Write out all the data again, exactly as shown.

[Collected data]
▬▬▬▬▬▬▬▬▬▬

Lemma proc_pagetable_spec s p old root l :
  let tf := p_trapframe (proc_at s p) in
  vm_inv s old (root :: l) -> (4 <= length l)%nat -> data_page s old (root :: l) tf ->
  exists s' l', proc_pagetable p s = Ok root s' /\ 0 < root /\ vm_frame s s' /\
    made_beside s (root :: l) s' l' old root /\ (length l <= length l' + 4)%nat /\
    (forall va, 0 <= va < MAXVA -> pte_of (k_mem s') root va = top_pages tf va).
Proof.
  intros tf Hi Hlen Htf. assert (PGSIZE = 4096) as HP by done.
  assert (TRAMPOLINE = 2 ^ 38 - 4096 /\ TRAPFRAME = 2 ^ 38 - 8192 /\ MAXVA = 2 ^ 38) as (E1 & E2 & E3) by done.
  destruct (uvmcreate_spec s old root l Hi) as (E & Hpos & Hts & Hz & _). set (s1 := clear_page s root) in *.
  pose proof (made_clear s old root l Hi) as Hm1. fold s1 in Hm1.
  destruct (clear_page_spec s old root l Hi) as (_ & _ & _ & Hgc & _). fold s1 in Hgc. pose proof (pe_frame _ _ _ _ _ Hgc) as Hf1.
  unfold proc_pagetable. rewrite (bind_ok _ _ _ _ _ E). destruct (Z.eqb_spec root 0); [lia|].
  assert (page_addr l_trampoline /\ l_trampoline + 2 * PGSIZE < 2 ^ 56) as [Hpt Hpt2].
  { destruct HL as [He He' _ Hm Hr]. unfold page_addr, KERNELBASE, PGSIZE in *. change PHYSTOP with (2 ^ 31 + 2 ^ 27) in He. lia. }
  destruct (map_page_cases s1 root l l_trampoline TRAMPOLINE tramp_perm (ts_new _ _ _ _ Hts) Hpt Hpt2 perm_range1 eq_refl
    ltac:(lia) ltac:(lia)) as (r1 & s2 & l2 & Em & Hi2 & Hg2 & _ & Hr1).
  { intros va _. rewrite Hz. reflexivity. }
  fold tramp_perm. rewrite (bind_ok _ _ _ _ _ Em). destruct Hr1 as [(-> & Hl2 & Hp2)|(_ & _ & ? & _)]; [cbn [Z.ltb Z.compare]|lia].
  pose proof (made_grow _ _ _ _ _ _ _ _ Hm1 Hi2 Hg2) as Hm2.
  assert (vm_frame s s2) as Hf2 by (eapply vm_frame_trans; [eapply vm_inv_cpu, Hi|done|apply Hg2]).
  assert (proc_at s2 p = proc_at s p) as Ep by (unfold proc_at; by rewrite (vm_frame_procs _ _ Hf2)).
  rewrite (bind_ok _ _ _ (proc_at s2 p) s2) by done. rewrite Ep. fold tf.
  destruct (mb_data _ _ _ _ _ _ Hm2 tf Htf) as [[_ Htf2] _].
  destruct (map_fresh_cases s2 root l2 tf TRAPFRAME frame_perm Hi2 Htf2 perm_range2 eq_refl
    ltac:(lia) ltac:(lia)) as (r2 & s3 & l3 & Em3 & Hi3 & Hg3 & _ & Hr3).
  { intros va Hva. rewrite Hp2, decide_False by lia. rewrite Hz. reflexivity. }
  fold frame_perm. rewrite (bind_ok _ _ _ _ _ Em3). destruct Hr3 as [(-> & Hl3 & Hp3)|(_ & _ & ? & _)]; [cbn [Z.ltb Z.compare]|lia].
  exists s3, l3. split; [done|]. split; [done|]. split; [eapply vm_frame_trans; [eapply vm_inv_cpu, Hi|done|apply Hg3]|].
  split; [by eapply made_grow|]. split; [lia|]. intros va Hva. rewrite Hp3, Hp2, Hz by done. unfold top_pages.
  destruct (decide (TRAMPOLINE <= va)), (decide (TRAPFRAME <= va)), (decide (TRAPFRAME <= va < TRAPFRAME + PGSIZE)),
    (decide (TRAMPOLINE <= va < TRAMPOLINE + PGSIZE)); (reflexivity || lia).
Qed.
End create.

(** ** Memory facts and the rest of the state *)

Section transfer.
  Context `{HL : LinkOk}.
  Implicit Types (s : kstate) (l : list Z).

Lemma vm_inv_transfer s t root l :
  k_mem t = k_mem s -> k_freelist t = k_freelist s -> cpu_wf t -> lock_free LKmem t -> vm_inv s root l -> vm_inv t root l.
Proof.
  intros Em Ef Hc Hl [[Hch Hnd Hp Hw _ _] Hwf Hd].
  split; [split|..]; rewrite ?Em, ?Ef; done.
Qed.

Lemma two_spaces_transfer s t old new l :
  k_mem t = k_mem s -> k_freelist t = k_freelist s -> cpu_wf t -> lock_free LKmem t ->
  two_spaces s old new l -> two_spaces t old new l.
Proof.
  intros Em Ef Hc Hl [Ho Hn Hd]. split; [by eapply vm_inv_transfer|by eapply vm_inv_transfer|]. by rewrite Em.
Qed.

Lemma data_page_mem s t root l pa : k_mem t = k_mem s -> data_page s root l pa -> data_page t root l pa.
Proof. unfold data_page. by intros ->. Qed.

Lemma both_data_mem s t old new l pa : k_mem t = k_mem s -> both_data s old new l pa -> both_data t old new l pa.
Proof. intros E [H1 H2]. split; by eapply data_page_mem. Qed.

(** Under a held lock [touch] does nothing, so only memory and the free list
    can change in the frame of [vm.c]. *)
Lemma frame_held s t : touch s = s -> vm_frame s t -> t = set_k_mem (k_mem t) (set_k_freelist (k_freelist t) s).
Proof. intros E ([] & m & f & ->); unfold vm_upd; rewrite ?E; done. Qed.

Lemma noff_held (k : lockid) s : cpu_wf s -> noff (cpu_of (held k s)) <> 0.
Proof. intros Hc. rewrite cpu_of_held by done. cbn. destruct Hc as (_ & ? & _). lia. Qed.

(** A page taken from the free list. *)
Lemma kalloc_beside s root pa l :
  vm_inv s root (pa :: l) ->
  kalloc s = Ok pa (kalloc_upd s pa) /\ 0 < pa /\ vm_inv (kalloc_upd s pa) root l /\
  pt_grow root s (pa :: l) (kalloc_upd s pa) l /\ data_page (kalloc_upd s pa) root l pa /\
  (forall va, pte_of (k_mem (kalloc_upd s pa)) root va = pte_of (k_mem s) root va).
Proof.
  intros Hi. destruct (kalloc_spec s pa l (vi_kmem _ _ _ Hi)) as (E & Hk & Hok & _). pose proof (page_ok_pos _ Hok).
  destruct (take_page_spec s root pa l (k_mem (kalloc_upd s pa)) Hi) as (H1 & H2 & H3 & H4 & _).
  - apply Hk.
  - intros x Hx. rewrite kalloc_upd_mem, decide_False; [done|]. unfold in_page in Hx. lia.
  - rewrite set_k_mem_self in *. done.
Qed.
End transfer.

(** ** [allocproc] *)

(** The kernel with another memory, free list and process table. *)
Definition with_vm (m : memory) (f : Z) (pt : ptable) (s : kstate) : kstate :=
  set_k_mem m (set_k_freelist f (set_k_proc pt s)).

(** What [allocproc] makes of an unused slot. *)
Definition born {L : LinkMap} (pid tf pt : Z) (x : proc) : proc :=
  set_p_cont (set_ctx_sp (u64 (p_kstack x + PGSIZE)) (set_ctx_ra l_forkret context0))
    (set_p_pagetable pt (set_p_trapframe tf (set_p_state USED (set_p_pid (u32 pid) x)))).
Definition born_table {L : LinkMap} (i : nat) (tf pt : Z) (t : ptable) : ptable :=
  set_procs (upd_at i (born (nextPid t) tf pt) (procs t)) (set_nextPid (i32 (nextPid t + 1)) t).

▬▬▬▬▬▬▬▬▬▬

Output ▸
Lemma proc_pagetable_spec s p old root l :
  let tf := p_trapframe (proc_at s p) in
  vm_inv s old (root :: l) -> (4 <= length l)%nat -> data_page s old (root :: l) tf ->
  exists s' l', proc_pagetable p s = Ok root s' /\ 0 < root /\ vm_frame s s' /\
    made_beside s (root :: l) s' l' old root /\ (length l <= length l' + 4)%nat /\
    (forall va, 0 <= va < MAXVA -> pte_of (k_mem s') root va = top_pages tf va).
Proof.
  intros tf Hi Hlen Htf. assert (PGSIZE = 4096) as HP by done.
  assert (TRAMPOLINE = 2 ^ 38 - 4096 /\ TRAPFRAME = 2 ^ 38 - 8192 /\ MAXVA = 2 ^ 38) as (E1 & E2 & E3) by done.
  destruct (uvmcreate_spec s old root l Hi) as (E & Hpos & Hts & Hz & _). set (s1 := clear_page s root) in *.
  pose proof (made_clear s old root l Hi) as Hm1. fold s1 in Hm1.
  destruct (clear_page_spec s old root l Hi) as (_ & _ & _ & Hgc & _). fold s1 in Hgc. pose proof (pe_frame _ _ _ _ _ Hgc) as Hf1.
  unfold proc_pagetable. rewrite (bind_ok _ _ _ _ _ E). destruct (Z.eqb_spec root 0); [lia|].
  assert (page_addr l_trampoline /\ l_trampoline + 2 * PGSIZE < 2 ^ 56) as [Hpt Hpt2].
  { destruct HL as [He He' _ Hm Hr]. unfold page_addr, KERNELBASE, PGSIZE in *. change PHYSTOP with (2 ^ 31 + 2 ^ 27) in He. lia. }
  destruct (map_page_cases s1 root l l_trampoline TRAMPOLINE tramp_perm (ts_new _ _ _ _ Hts) Hpt Hpt2 perm_range1 eq_refl
    ltac:(lia) ltac:(lia)) as (r1 & s2 & l2 & Em & Hi2 & Hg2 & _ & Hr1).
  { intros va _. rewrite Hz. reflexivity. }
  fold tramp_perm. rewrite (bind_ok _ _ _ _ _ Em). destruct Hr1 as [(-> & Hl2 & Hp2)|(_ & _ & ? & _)]; [cbn [Z.ltb Z.compare]|lia].
  pose proof (made_grow _ _ _ _ _ _ _ _ Hm1 Hi2 Hg2) as Hm2.
  assert (vm_frame s s2) as Hf2 by (eapply vm_frame_trans; [eapply vm_inv_cpu, Hi|done|apply Hg2]).
  assert (proc_at s2 p = proc_at s p) as Ep by (unfold proc_at; by rewrite (vm_frame_procs _ _ Hf2)).
  rewrite (bind_ok _ _ _ (proc_at s2 p) s2) by done. rewrite Ep. fold tf.
  destruct (mb_data _ _ _ _ _ _ Hm2 tf Htf) as [[_ Htf2] _].
  destruct (map_fresh_cases s2 root l2 tf TRAPFRAME frame_perm Hi2 Htf2 perm_range2 eq_refl
    ltac:(lia) ltac:(lia)) as (r2 & s3 & l3 & Em3 & Hi3 & Hg3 & _ & Hr3).
  { intros va Hva. rewrite Hp2, decide_False by lia. rewrite Hz. reflexivity. }
  fold frame_perm. rewrite (bind_ok _ _ _ _ _ Em3). destruct Hr3 as [(-> & Hl3 & Hp3)|(_ & _ & ? & _)]; [cbn [Z.ltb Z.compare]|lia].
  exists s3, l3. split; [done|]. split; [done|]. split; [eapply vm_frame_trans; [eapply vm_inv_cpu, Hi|done|apply Hg3]|].
  split; [by eapply made_grow|]. split; [lia|]. intros va Hva. rewrite Hp3, Hp2, Hz by done. unfold top_pages.
  destruct (decide (TRAMPOLINE <= va)), (decide (TRAPFRAME <= va)), (decide (TRAPFRAME <= va < TRAPFRAME + PGSIZE)),
    (decide (TRAMPOLINE <= va < TRAMPOLINE + PGSIZE)); (reflexivity || lia).
Qed.
End create.

(** ** Memory facts and the rest of the state *)

Section transfer.
  Context `{HL : LinkOk}.
  Implicit Types (s : kstate) (l : list Z).

Lemma vm_inv_transfer s t root l :
  k_mem t = k_mem s -> k_freelist t = k_freelist s -> cpu_wf t -> lock_free LKmem t -> vm_inv s root l -> vm_inv t root l.
Proof.
  intros Em Ef Hc Hl [[Hch Hnd Hp Hw _ _] Hwf Hd].
  split; [split|..]; rewrite ?Em, ?Ef; done.
Qed.

Lemma two_spaces_transfer s t old new l :
  k_mem t = k_mem s -> k_freelist t = k_freelist s -> cpu_wf t -> lock_free LKmem t ->
  two_spaces s old new l -> two_spaces t old new l.
Proof.
  intros Em Ef Hc Hl [Ho Hn Hd]. split; [by eapply vm_inv_transfer|by eapply vm_inv_transfer|]. by rewrite Em.
Qed.

Lemma data_page_mem s t root l pa : k_mem t = k_mem s -> data_page s root l pa -> data_page t root l pa.
Proof. unfold data_page. by intros ->. Qed.

Lemma both_data_mem s t old new l pa : k_mem t = k_mem s -> both_data s old new l pa -> both_data t old new l pa.
Proof. intros E [H1 H2]. split; by eapply data_page_mem. Qed.

(** Under a held lock [touch] does nothing, so only memory and the free list
    can change in the frame of [vm.c]. *)
Lemma frame_held s t : touch s = s -> vm_frame s t -> t = set_k_mem (k_mem t) (set_k_freelist (k_freelist t) s).
Proof. intros E ([] & m & f & ->); unfold vm_upd; rewrite ?E; done. Qed.

Lemma noff_held (k : lockid) s : cpu_wf s -> noff (cpu_of (held k s)) <> 0.
Proof. intros Hc. rewrite cpu_of_held by done. cbn. destruct Hc as (_ & ? & _). lia. Qed.

(** A page taken from the free list. *)
Lemma kalloc_beside s root pa l :
  vm_inv s root (pa :: l) ->
  kalloc s = Ok pa (kalloc_upd s pa) /\ 0 < pa /\ vm_inv (kalloc_upd s pa) root l /\
  pt_grow root s (pa :: l) (kalloc_upd s pa) l /\ data_page (kalloc_upd s pa) root l pa /\
  (forall va, pte_of (k_mem (kalloc_upd s pa)) root va = pte_of (k_mem s) root va).
Proof.
  intros Hi. destruct (kalloc_spec s pa l (vi_kmem _ _ _ Hi)) as (E & Hk & Hok & _). pose proof (page_ok_pos _ Hok).
  destruct (take_page_spec s root pa l (k_mem (kalloc_upd s pa)) Hi) as (H1 & H2 & H3 & H4 & _).
  - apply Hk.
  - intros x Hx. rewrite kalloc_upd_mem, decide_False; [done|]. unfold in_page in Hx. lia.
  - rewrite set_k_mem_self in *. done.
Qed.
End transfer.

(** ** [allocproc] *)

(** The kernel with another memory, free list and process table. *)
Definition with_vm (m : memory) (f : Z) (pt : ptable) (s : kstate) : kstate :=
  set_k_mem m (set_k_freelist f (set_k_proc pt s)).

(** What [allocproc] makes of an unused slot. *)
Definition born {L : LinkMap} (pid tf pt : Z) (x : proc) : proc :=
  set_p_cont (set_ctx_sp (u64 (p_kstack x + PGSIZE)) (set_ctx_ra l_forkret context0))
    (set_p_pagetable pt (set_p_trapframe tf (set_p_state USED (set_p_pid (u32 pid) x)))).
Definition born_table {L : LinkMap} (i : nat) (tf pt : Z) (t : ptable) : ptable :=
  set_procs (upd_at i (born (nextPid t) tf pt) (procs t)) (set_nextPid (i32 (nextPid t + 1)) t).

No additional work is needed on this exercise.